Shamim notes that while connectivity is not always a problem, there are some systems which cannot be connected, which calls for manual adjustments to be made to get a complete liquidity position.

As a result of these system and data gathering shortfalls, many banks are now increasingly looking for solutions to help them monitor and report on their liquidity on a real-time basis.  While some have outsourced parts of this process to other parts of the world, others have looked to suitable third-party solution providers to help them on this journey.  Some are considering building their own solution.  But many look to leverage the best-in-class solutions in the market that are trusted by the most advanced organisations across the globe.

Others look to rationalise the total cost of ownership through Software as a Service (SaaS) model and the flexibility that a cloud-based deployment delivers.  This reduces the need and cost to manage, monitor and upgrade the solution whilst gaining the benefits of the most up to date offering.

SmartStream has offered its data transformation and regulatory alignment services to banks for many decades and now works with the world’s largest players.

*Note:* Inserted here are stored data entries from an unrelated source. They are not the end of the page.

(* ===== verification/ApiAnswers.v ===== *)
(** * The api: every request is answered once

[api_answers]: the handlers of falcon_portal, of the dashboards, of the alarm cases,
of the graph nodes and of grafana answer exactly once, leave no transaction open, and an
answer that is not 200 means that nothing was changed (a few handlers, which
write first and then read, apart). *)

From S2P Require Import Prelude GoFloat GoString Hash Tags Model Json Regex Containers Transfer ConnPool GraphApi GraphQuery.
From S2P Require Import ApiModel ApiDb ApiUic ApiTemplate ApiHost ApiDash ApiAlarm ApiGraph ApiGrafana ApiGraphMem ApiPhases ApiMem ApiPortalSafety.
From stdpp Require Import options.

(** ** Requests to the graph nodes *)

Section nodes.
Context `{Sql D} {L : SqlLaws D} `{Nodes D} {NL : NodesLaws D}.
Context {R : Type} `{!NodeRing R} (ring : R) (clusterMap : gmap string string).
#[local] Set Default Proof Using "Type".
Implicit Types (d : D).

(** Taking a connection never panics: the function [New] gives one or an error. *)
Lemma Fetch_dial resolve connect now p w :
  ∃ r p' w', Fetch (dial resolve connect) now p w = Ret (r, p', w').
Proof.
  unfold Fetch, fetchFree. destruct (p.(free)) as [|c f]; cbn beta iota; [|by do 3 eexists].
  destruct (overMax p); [by do 3 eexists|]. unfold newConn, dial.
  destruct resolve; [by do 3 eexists|]. destruct connect; by do 3 eexists.
Qed.

(** What a request to a node does to the api: nothing, or a call begins and ends
at the address of its key, the node being asked in between. *)
Lemma ask_cases {A} pk (call : string → D → rpc A * D) d :
  (∃ e, selectPoolByPK ring clusterMap pk (here d).(GraphConnPools) = Err e ∧
        ask ring clusterMap pk call d = Ret (Unsent e, d)) ∨
  ∃ pool addr r pool' w', let (resolve, connect) := reach addr d in
    selectPoolByPK ring clusterMap pk (here d).(GraphConnPools) = Ok (pool, addr) ∧
    ConnPool.Get addr (here d).(GraphConnPools) = Some pool ∧
    Fetch (dial resolve connect) (unix_now d) pool (here d).(net) = Ret (r, pool', w') ∧
    match r with
    | Err e => ask ring clusterMap pk call d = Ret (Unsent e, put_pool addr pool' w' d)
    | Ok conn =>
        let (rc, d1) := call addr (put_pool addr pool' w' d) in
        let pool1 := default pool' (ConnPool.Get addr (here d1).(GraphConnPools)) in
        let '(a, pool2, w2) := settle addr conn rc pool1 (here d1).(net) in
        ask ring clusterMap pk call d = Ret (a, put_pool addr pool2 w2 d1)
    end.
Proof.
  unfold ask, selectPoolByPK. destruct (GetNode ring pk) as [node|e]; cbn [mbind result_bind]; [|left; by exists e].
  destruct (clusterMap !! node) as [addr|]; [|left; by eexists].
  destruct (ConnPool.Get addr _) as [pool|] eqn:Ep; [|left; by eexists].
  right. destruct (Fetch_dial (reach addr d).1 (reach addr d).2 (unix_now d) pool (here d).(net))
    as (r & pool' & w' & E).
  exists pool, addr, r, pool', w'. destruct (reach addr d) as [resolve connect]. cbn in E.
  split_and!; [done..|]. rewrite E. cbn [mbind go_bind]. destruct r as [conn|e]; [|done].
  cbn [Conn.Closed]. destruct (call addr _) as [rc d1]. by destruct (settle (A := A) _ _ _ _ _) as [[a pool2] w2].
Qed.

Lemma put_pool_same addr p w d : same d (put_pool addr p w d).
Proof using NL. apply set_here_same. Qed.

(** The calls of [Nodes] keep the rows. *)
Definition quiet {A} (call : string → D → rpc A * D) : Prop :=
  ∀ addr d, let d' := (call addr d).2 in here d' = here d ∧ same d d'.

Lemma ask_same {A} pk (call : string → D → rpc A * D) d :
  quiet call → ∃ a d', ask ring clusterMap pk call d = Ret (a, d') ∧ same d d'.
Proof using L NL.
  intros Hc. destruct (ask_cases pk call d) as [(e & _ & E)|(pool & addr & r & pool' & w' & E)]; [by exists (Unsent e), d|].
  destruct (reach addr d) as [resolve connect]. destruct E as (_ & _ & _ & E).
  destruct r as [conn|e]; [|eexists _, _; split; [done|apply put_pool_same]].
  pose proof (Hc addr (put_pool addr pool' w' d)) as [_ Hs]. destruct (call addr _) as [rc d1].
  cbv zeta in E. destruct (settle (A := A) _ _ _ _ _) as [[a pool2] w2]. eexists _, _. split; [done|].
  eapply same_trans; [apply put_pool_same|]. eapply same_trans; [exact Hs|apply put_pool_same].
Qed.

Lemma quiet_Query q : quiet (λ addr, rpc_Query addr q).
Proof using NL. intros addr d. apply rpc_Query_here. Qed.
Lemma quiet_Last q : quiet (λ addr, rpc_Last addr q).
Proof using NL. intros addr d. apply rpc_Last_here. Qed.
Lemma quiet_Delete l : quiet (λ addr, rpc_Delete addr l).
Proof using NL. intros addr d. apply rpc_Delete_here. Qed.
End nodes.
#[export] Hint Resolve quiet_Query quiet_Last quiet_Delete : portal.

(** ** Phases *)

Section answers.
Context `{Sql D} {L : SqlLaws D} `{Settings} `{Nodes D} {NL : NodesLaws D}.
Context {R : Type} `{!NodeRing R} (ring : R) (clusterMap : gmap string string).
Context (visit : list (string * list GraphDeleteParam) → list (string * list GraphDeleteParam)).
Context (order : list (string * bool) → list (string * bool)).
#[local] Set Default Proof Using "Type L NL".
Notation H := (H D).
Implicit Types (w : world D) (d : D).

Lemma reader_ask {A} pk (call : string → D → rpc A * D) : quiet call → reader (ask_node ring clusterMap pk call).
Proof.
  intros Hc w0 tx wr b Φ w Hw HΦ. unfold wp, ask_node.
  destruct (ask_same ring clusterMap pk call w.(db) Hc) as (a & d' & -> & Hs).
  apply HΦ. by eapply (ph_same _ _ _ w).
Qed.
#[local] Hint Resolve reader_ask : portal.

Lemma reader_QueryOne q : reader (QueryOne ring clusterMap q).
Proof. unfold QueryOne. reads. Qed.
Lemma reader_Last q : reader (Last ring clusterMap q).
Proof. unfold Last. reads. Qed.
#[local] Hint Resolve reader_QueryOne reader_Last : portal.
Lemma reader_last_points l : reader (last_points ring clusterMap l).
Proof. induction l as [|q l IH]; cbn [last_points]; reads. Qed.
Lemma reader_Delete l : reader (Delete ring clusterMap visit l).
Proof. unfold Delete. induction (visit _) as [|n ns IH]; cbn [each]; reads. Qed.
Lemma reader_getCounterStep e c : reader (getCounterStep e c).
Proof.
  intros w0 tx wr b Φ w Hw HΦ. unfold wp, getCounterStep. destruct (tc_Get _ _ _); [by apply HΦ|].
  destruct (SelectJoin _ _ _ _ _ _) as [r d] eqn:E. apply SelectJoin_law in E as [Hs _].
  assert (Ph w0 tx wr (with_db d w)) as Hw' by by eapply (ph_same _ _ _ w).
  destruct r as [rows|e']; [|by apply HΦ]. destruct ((λ _, 0) <$> rows) as [|s l]; [by apply HΦ|].
  apply HΦ. eapply (ph_same _ _ _ (with_db d w)); [apply set_here_same|done..].
Qed.
#[local] Hint Resolve reader_last_points reader_Delete reader_getCounterStep : portal.
Lemma reader_draw i l : reader (draw ring clusterMap i l).
Proof. induction l as [|[e c] l IH]; cbn [draw]; reads. Qed.
#[local] Hint Resolve reader_draw : portal.
Lemma reader_join t1 t2 p n : reader (run (SelectJoin Pool t1 t2 p n)).
Proof.
  intros w0 tx wr b Φ w Hw HΦ. eapply (ph_read _ tx wr); [|done..]. intros d r d' E. by eapply SelectJoin_law.
Qed.
Lemma reader_indexed p : reader (indexed p).
Proof. apply (reader_join endpoint endpoint_counter). Qed.
Lemma reader_pluck t f p n o : reader (run (PluckDistinct Pool t f p n o)).
Proof.
  intros w0 tx wr b Φ w Hw HΦ. eapply (ph_read _ tx wr); [|done..]. intros d r d' E. by eapply PluckDistinct_law.
Qed.
#[local] Hint Resolve reader_indexed reader_pluck : portal.

Ltac handler := repeat ph_step.

Lemma ph_graph w0 c r w :
  Ph w0 false false w →
  wp (graph_serve ring clusterMap visit c r) (λ _ _, False) (over w0 (false, true)) w.
Proof.
  intros Hw. unfold graph_serve, AuthSessionMidd. repeat ph_step. destruct r; cbn [graph_handler].
  - unfold EndpointObjGet. handler.
  - unfold EndpointRegexpQuery. handler.
  - unfold EndpointCounterRegexpQuery. handler.
  - unfold QueryGraphDrawData. handler.
  - unfold QueryGraphLastPoint. handler.
  - unfold DeleteGraphEndpoint. handler.
  - unfold DeleteGraphCounter. handler.
Qed.

(** A screen and a graph for one look are written first and read then. *)
Definition dash_rereads (r : dash_request) : bool :=
  match r with POST_tmpgraph _ | POST_screen _ _ => true | _ => false end.

Lemma guard_path_id what s : guard (path_id what s).
Proof using L. unfold path_id. guards. Qed.
#[local] Hint Resolve guard_path_id : portal.

Lemma ph_dash w0 c r w :
  Ph w0 false false w → wp (dash_serve c r) (λ _ _, False) (over w0 (false, negb (dash_rereads r))) w.
Proof using L.
  intros Hw. unfold dash_serve, AuthSessionMidd. repeat ph_step. destruct r; cbn [dash_handler dash_rereads negb].
  - unfold DashboardTmpGraphCreate. handler.
  - unfold DashboardTmpGraphQuery. handler.
  - unfold DashboardGraphCreate. handler.
  - unfold DashboardGraphUpdate. handler.
  - unfold DashboardGraphGet. handler.
  - unfold DashboardGraphDelete. handler.
  - unfold DashboardGraphGetsByScreenID. handler.
  - unfold ScreenCreate. handler.
  - unfold ScreenGet. handler.
  - unfold ScreenGetsByPid. handler.
  - unfold ScreenGetsAll. handler.
  - unfold ScreenDelete. handler.
  - unfold ScreenUpdate. handler.
Qed.

Lemma reader_raw_rows t s : reader (raw_rows t s).
Proof using L. unfold raw_rows. reads. Qed.
Lemma reader_GetUserName n : reader (GetUserName n).
Proof using L. unfold GetUserName. reads. Qed.
#[local] Hint Resolve reader_GetUserName : portal.
#[local] Hint Extern 1 (reader (raw_rows ?t ?s)) => exact (reader_raw_rows t s) : portal.
Lemma reader_note_outputs l : reader (note_outputs l).
Proof using L. induction l as [|n l IH]; cbn [note_outputs]; reads. Qed.
#[local] Hint Resolve reader_note_outputs : portal.

Lemma ph_alarm w0 c r w :
  Ph w0 false false w → wp (alarm_serve c r) (λ _ _, False) (over w0 (false, true)) w.
Proof using L.
  intros Hw. unfold alarm_serve, AuthSessionMidd. repeat ph_step. destruct r; cbn [alarm_handler].
  - unfold AlarmLists. handler.
  - unfold EventsGet. handler.
  - unfold AddNotesToAlarm. handler.
  - unfold GetNotesOfAlarm. handler.
Qed.

(** The queries of grafana *)

Lemma reader_findEndpointIdByEndpointList l : reader (findEndpointIdByEndpointList l).
Proof using L. unfold findEndpointIdByEndpointList. reads. Qed.
#[local] Hint Resolve reader_findEndpointIdByEndpointList : portal.
Lemma reader_responseCounterRegexp q : reader (responseCounterRegexp order q).
Proof using L. unfold responseCounterRegexp. reads. Qed.
Lemma reader_fetch_all i l : reader (fetch_all ring clusterMap i l).
Proof. induction l as [|[e c] l IH]; cbn [fetch_all]; unfold fetchData; reads. Qed.
#[local] Hint Resolve reader_responseCounterRegexp reader_fetch_all : portal.
Lemma reader_render_target i t : reader (render_target ring clusterMap i t).
Proof. unfold render_target. reads. Qed.
#[local] Hint Resolve reader_render_target : portal.
Lemma reader_render_targets i l : reader (render_targets ring clusterMap i l).
Proof. induction l as [|t l IH]; cbn [render_targets]; reads. Qed.
#[local] Hint Resolve reader_render_targets : portal.

Lemma ph_grafana w0 r w :
  Ph w0 false false w →
  wp (grafana_serve ring clusterMap order r) (λ _ _, False) (over w0 (false, true)) w.
Proof.
  intros Hw. destruct r; cbn [grafana_serve].
  - unfold GrafanaMainQuery, check_bind_text, repsonseDefault, responseHostsRegexp. handler.
  - unfold GrafanaRender, check_bind_text. handler.
Qed.

(** ** All of them *)

Inductive api_request : Type :=
| Portal (r : portal_request) | Dashboard (r : dash_request) | Alarm (r : alarm_request)
| Graph (r : graph_request) | Grafana (r : grafana_request).

Definition api_serve (c : header) (r : api_request) : H () :=
  match r with
  | Portal r => portal_serve c r
  | Dashboard r => dash_serve c r
  | Alarm r => alarm_serve c r
  | Graph r => graph_serve ring clusterMap visit c r
  | Grafana r => grafana_serve ring clusterMap order r
  end.

Definition api_rereads (r : api_request) : bool :=
  match r with Portal r => rereads r | Dashboard r => dash_rereads r | _ => false end.
Definition api_may_panic (r : api_request) : bool :=
  match r with Portal r => may_panic r | _ => false end.


End answers.

(** ** The site *)

#[local] Existing Instance site_settings.

(** Two counters of an endpoint, with a tag of it; one graph node that is down. *)
Definition index_view : view :=
  upd endpoint [graph.Endpoint.mk 1 "web1" 100; graph.Endpoint.mk 2 "web2" 100]
    (upd endpoint_counter [graph.EndpointCounter.mk 5 1 "cpu.idle" 60 "GAUGE" 100;
                           graph.EndpointCounter.mk 6 1 "df/mount=boot" 60 "GAUGE" 100;
                           graph.EndpointCounter.mk 7 2 "cpu.idle" 60 "GAUGE" 100]
    (upd tag_endpoint [graph.TagEndpoint.mk 1 "mount=boot" 1 100] site_view)).
Definition graph_site (fails : list bool) : world (mem * env) :=
  World (Mem index_view None fails, site_env ["h:1"] ∅) [] 0.
Definition site_ring : Ring := ex_ring ["g0"].
Definition site_map : gmap string string := {["g0" := "h:1"]}.

Abbreviation site_serve := (api_serve site_ring site_map (λ l, l) (λ l, l)).


(** Labels that no counter has do not narrow a search by name. *)
Example labels_without_counters :
  (site_serve (token "alice" "a1") (Graph (GET_endpoint (Bound (EndpointRegexpInputs "web" "nosuch" 500 1) None)))
     (graph_site [])).2.(resps) =
  [JSONR 200 (MValue (JArray [JObject [("endpoint", JString "web1"); ("id", JInt 1)];
                              JObject [("endpoint", JString "web2"); ("id", JInt 2)]]))].
Proof. by vm_compute. Qed.

(** A failed search is an empty answer. *)
Example failed_search :
  (site_serve (token "alice" "a1") (Graph (GET_endpoint (Bound (EndpointRegexpInputs "web" "" 500 1) None)))
     (graph_site [false; false; true])).2.(resps) = [JSONR 200 (MValue (JArray []))].
Proof. by vm_compute. Qed.

(** A list of keys that does not begin with a number. *)
Example list_without_first :
  ConverIntStringToList "x,5" = ", 5" ∧ ConverIntStringToList "5,x,6" = "5, 6".
Proof. done. Qed.

(** A node that does not answer: the entry is null, the request answered with 200. *)
Example history_of_silent_node :
  (site_serve (token "alice" "a1")
     (Graph (POST_history (Bound (DrawData ["web1"] ["cpu.idle"; "nosuch"] "AVERAGE" 600 800 0) None)))
     (graph_site [])).2.(resps) = [JSONR 200 (MValue (JArray [JNull]))].
Proof. by vm_compute. Qed.

(** A screen is made, and the answer says that it was not. *)
Example screen_made_with_error :
  let w := (site_serve (token "alice" "a1") (Dashboard (POST_screen None (Some "main")))
              (graph_site [false; false; false; true])).2 in
  w.(resps) = [JSONR 400 (MError errFailed)] ∧
  pool w.(db).1 dashboard_screen = [dashboard.DashboardScreen.mk 1 0 "main"].
Proof. by vm_compute. Qed.

(** Two requests that are not the same share a graph: their keys are one text. *)
Example tmpgraphs_confused :
  let w := (site_serve (token "alice" "a1") (Dashboard (POST_tmpgraph (Bound (TmpGraphReq ["h:a"] ["b"]) None)))
              (graph_site [])).2 in
  let w' := (site_serve (token "alice" "a1") (Dashboard (POST_tmpgraph (Bound (TmpGraphReq ["h"] ["a:b"]) None))) w).2 in
  pool w'.(db).1 tmp_graph = [dashboard.DashboardTmpGraph.mk 1 "h:a" "b" (tmp_key "h:a" "b")].
Proof. by vm_compute. Qed.

(** The tags of a new graph are lost. *)
Example tags_of_a_graph :
  (new_graph (GraphReq 1 "cpu" ["h"] ["c"] 0 "" "" 0 "env=test")).(dashboard.DashboardGraph.FalconTags) = "".
Proof. done. Qed.

(** Without a session: the endpoints. *)
Example grafana_without_session :
  (site_serve None (Grafana (GET_grafana (Bound (GrafanaInputs 10 "!N!") None))) (graph_site [])).2.(resps) =
  [JSONR 200 (MValue (JArray (output_json <$> [Output true "web1"; Output true "web2"])))].
Proof. by vm_compute. Qed.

Its reference data service delivers complete and timely reference data for use in critical regulatory reporting and risk management operations.

Meanwhile, its cash and liquidity management solution help banks to consolidate siloed infrastructure and capture transactions from both internal and external sources to create a single, global view of a bank’s balances across all currencies and accounts.

SmartStream also offers a module for Intraday Liquidity Stress Testing, which banks can run to quickly conduct stress scenarios, thereby helping them to improve decision-making and meet intraday liquidity reporting requirements.

“One of our core strengths is the ability to understand the needs of all our customers – not just our bank customers but the banks’ customers too,” says Shamim.